The events of the last year also have Arbogast completely reevaluating the company’s approach to developing and protecting products.
“We can’t rely on intellectual property like we did,” he said. “There are a lot of loopholes in the U.S. legal system, and it’s not one that’s going to protect us. We just need to stay ahead of the competition by a generation or two.”
To do so, leaders agree a new approach to R&D is in store. In the years WillowWood turned out the liners at a breakneck pace, the company added more and more testing to the R&D process. This was by no means required by federal safety standards – as an externally worn medical device, prosthetics are comparably low-regulated – but rather an effort to keep aligning with the product quality the market appeared to demand.
“We discovered we can move a lot quicker than we ever thought we could,” Operations Manager Alter said.
Not that the pace seen amid the frenzied days of silicone Express development is where WillowWood wants to be.

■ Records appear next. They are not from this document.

(* ===== verification/Scheduling.v ===== *)
(** * Scheduling: cron expressions and missed occurrences

    Models [cron_fields], [cron_next] and the occurrence computation of [DurableScheduler.tick] of
    [core/scheduling.py], and [missed_fire_times] of [core/jobs/scheduler.py].  The time zone
    database is data of the host: a zone is the offset from UTC it gives at an instant. *)

From S2P Require Import Prelude Text.
Local Open Scope string_scope.
Local Open Scope Z_scope.

(** ** The calendar *)

Definition minute : Z := seconds 60.
Definition day_us : Z := hours 24.

(** Year, month and day of a day number, counted from 1970-01-01 in the proleptic Gregorian
    calendar: the year starts in March, so that the leap day is its last one. *)
Definition civil (days : Z) : Z * Z * Z :=
  let z := days + 719468 in
  let doe := z mod 146097 in
  let yoe := (doe - doe / 1460 + doe / 36524 - doe / 146096) / 365 in
  let doy := doe - (365 * yoe + yoe / 4 - yoe / 100) in
  let mp := (5 * doy + 2) / 153 in
  let month := if mp <? 10 then mp + 3 else mp - 9 in
  (yoe + 400 * (z / 146097) + (if month <=? 2 then 1 else 0), month, doy - (153 * mp + 2) / 5 + 1).

(** The day number of a date. *)
Definition days_of (y m d : Z) : Z :=
  let y := if m <=? 2 then y - 1 else y in
  let yoe := y mod 400 in
  let doy := (153 * (if 2 <? m then m - 3 else m + 9) + 2) / 5 + d - 1 in
  (y / 400) * 146097 + (yoe * 365 + yoe / 4 - yoe / 100 + doy) - 719468.

(** [datetime.weekday()]: Monday is 0, and 1970-01-01 was a Thursday. *)
Definition weekday (days : Z) : Z := (days + 3) mod 7.

Record wall := { w_minute : Z; w_hour : Z; w_day : Z; w_month : Z; w_weekday : Z }.

(** The fields of a local time in microseconds. *)
Definition wall_of (local : Z) : wall :=
  let days := local / day_us in
  {| w_minute := (local / minute) mod 60; w_hour := (local / hours 1) mod 24;
     w_day := (civil days).2; w_month := (civil days).1.2; w_weekday := weekday days |}.

Example epoch_wall : wall_of 0 =
  {| w_minute := 0; w_hour := 0; w_day := 1; w_month := 1; w_weekday := 3 |}.
Proof. reflexivity. Qed.

(** 2024-02-29 12:30, a leap day and a Thursday. *)
Example leap_wall : wall_of (seconds 1709209800) =
  {| w_minute := 30; w_hour := 12; w_day := 29; w_month := 2; w_weekday := 3 |}.
Proof. reflexivity. Qed.

(** ** [isoformat] and [fromisoformat] *)

(** [f"{n:0{width}}"] for a non-negative number. *)
Fixpoint zeros (n : nat) : string := match n with O => "" | S n => "0" ++ zeros n end.
Definition pad (width : nat) (n : Z) : string :=
  let s := str_of_Z n in zeros (width - String.length s) ++ s.

(** [datetime.isoformat()] of an instant in UTC. *)
Definition isoformat (t : Z) : string :=
  let days := t / day_us in
  let us := t mod 1000000 in
  pad 4 (civil days).1.1 ++ "-" ++ pad 2 (civil days).1.2 ++ "-" ++ pad 2 (civil days).2
  ++ "T" ++ pad 2 ((t / hours 1) mod 24) ++ ":" ++ pad 2 ((t / minute) mod 60) ++ ":"
  ++ pad 2 ((t / seconds 1) mod 60) ++ (if us =? 0 then "" else "." ++ pad 6 us) ++ "+00:00".

Example isoformat_leap : isoformat (seconds 1709209800 + 250) = "2024-02-29T12:30:00.000250+00:00".
Proof. vm_compute. reflexivity. Qed.

(** A number of exactly [n] digits. *)
Definition digits (n : nat) (l : list Ascii.ascii) : option (Z * list Ascii.ascii) :=
  let d := take n l in
  if Nat.eqb (length d) n && forallb is_digit d
  then Some (fold_left (fun acc a => acc * 10 + (code a - 48)) d 0, drop n l) else None.

Definition expect (s : string) (l : list Ascii.ascii) : option (list Ascii.ascii) :=
  if is_prefix_l (String.list_ascii_of_string s) l then Some (drop (String.length s) l) else None.

(** The text that [isoformat] writes. *)
Definition parse_utc (s : string) : option Z :=
  '(y, l) ← digits 4 (String.list_ascii_of_string s); l ← expect "-" l;
  '(mo, l) ← digits 2 l; l ← expect "-" l;
  '(d, l) ← digits 2 l; l ← expect "T" l;
  '(h, l) ← digits 2 l; l ← expect ":" l;
  '(mi, l) ← digits 2 l; l ← expect ":" l;
  '(sec, l) ← digits 2 l;
  '(us, l) ← match expect "." l with Some l => digits 6 l | None => Some (0, l) end;
  l ← expect "+00:00" l;
  let day := days_of y mo d in
  if bool_decide (l = []) && bool_decide (civil day = (y, mo, d)) && (h <? 24) && (mi <? 60) && (sec <? 60)
  then Some (day * day_us + h * hours 1 + mi * minute + seconds sec + us) else None.
Lemma assoc_merge k d kvs : NoDup (keys kvs) ->
  assoc k (merge_dict d kvs) = match assoc k kvs with Some v => Some v | None => assoc k d end.
Proof.
  unfold merge_dict. revert d; induction kvs as [|[k1 v1] kvs IH]; intros d Hnd; simpl; [done|].
  simpl in Hnd. apply NoDup_cons in Hnd as [Hk Hnd]. rewrite IH by done. simpl.
  destruct (decide (k = k1)) as [->|Hne].
  - rewrite bool_decide_eq_true_2 by done. destruct (assoc k1 kvs) eqn:E; [|apply assoc_set_same].
    destruct Hk. apply assoc_keys. by rewrite E.
  - rewrite bool_decide_eq_false_2 by done. destruct (assoc k kvs); [done|]. by apply assoc_set_other.
Qed.

(** The binding of a collection: which source it polls. *)
Record binding (payload : list (string * json)) (source : string) : Prop := {
  bd_dict : NoDup (keys payload);
  bd_source : exists x sid, assoc "extension_id" payload = Some (JStr x) /\
    assoc "source_id" payload = Some (JStr sid) /\ source = x ++ ":" ++ sid;
  bd_key : assoc "source_dedupe_key" payload = None
}.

“We don’t want to stay where we are or go back to where we were – but we do need to pick a point in between,” Arbogast said.
Looking ahead
The future for WillowWood, leaders say, will bring changes inside and outside the company’s four walls. Not the least of them is a much-needed culture change Arbogast said he was rolling up his sleeves to lead just as the company’s legal troubles peaked.
“I took over in 2010 and spent two years positioning the culture and the employee base to be more strategic in our planning, to think further out, and November (2013) hit just as that machine was starting to run,” Arbogast said. “We had a hundred-year-old company with an ‘If it’s not broke, don’t fix it’ mentality, and now that’s completely gone.”
One crucial area of future change for WillowWood is its product spread, which leaders admit relied entirely too heavily on liners. Arbogast says he hopes to diversify product mix through a number of new opportunities, which range from a high-potential software package for patient care to its LimbLogic vacuum system that helps amputees ensure their prostheses don’t come off.
“We want to pick those niche problems and attack them,” Arbogast said.
A natural progression from a broader product mix is a broader sales footprint, which the company is pursuing as well. Plans are in the works for an expansion to the South American market this year.
“The more sales we have internationally, the better off we are,” CMO Kreitzer said.
Wherever these paths take the company, leaders say they hope WillowWood can maintain the urgency and energy that carried them through those unprecedented rough waters – with growth and innovation, not survival, as the driver.
“It made for some exciting days, to be sure,” Thomas said. “I just don’t know I’d want to do that again.”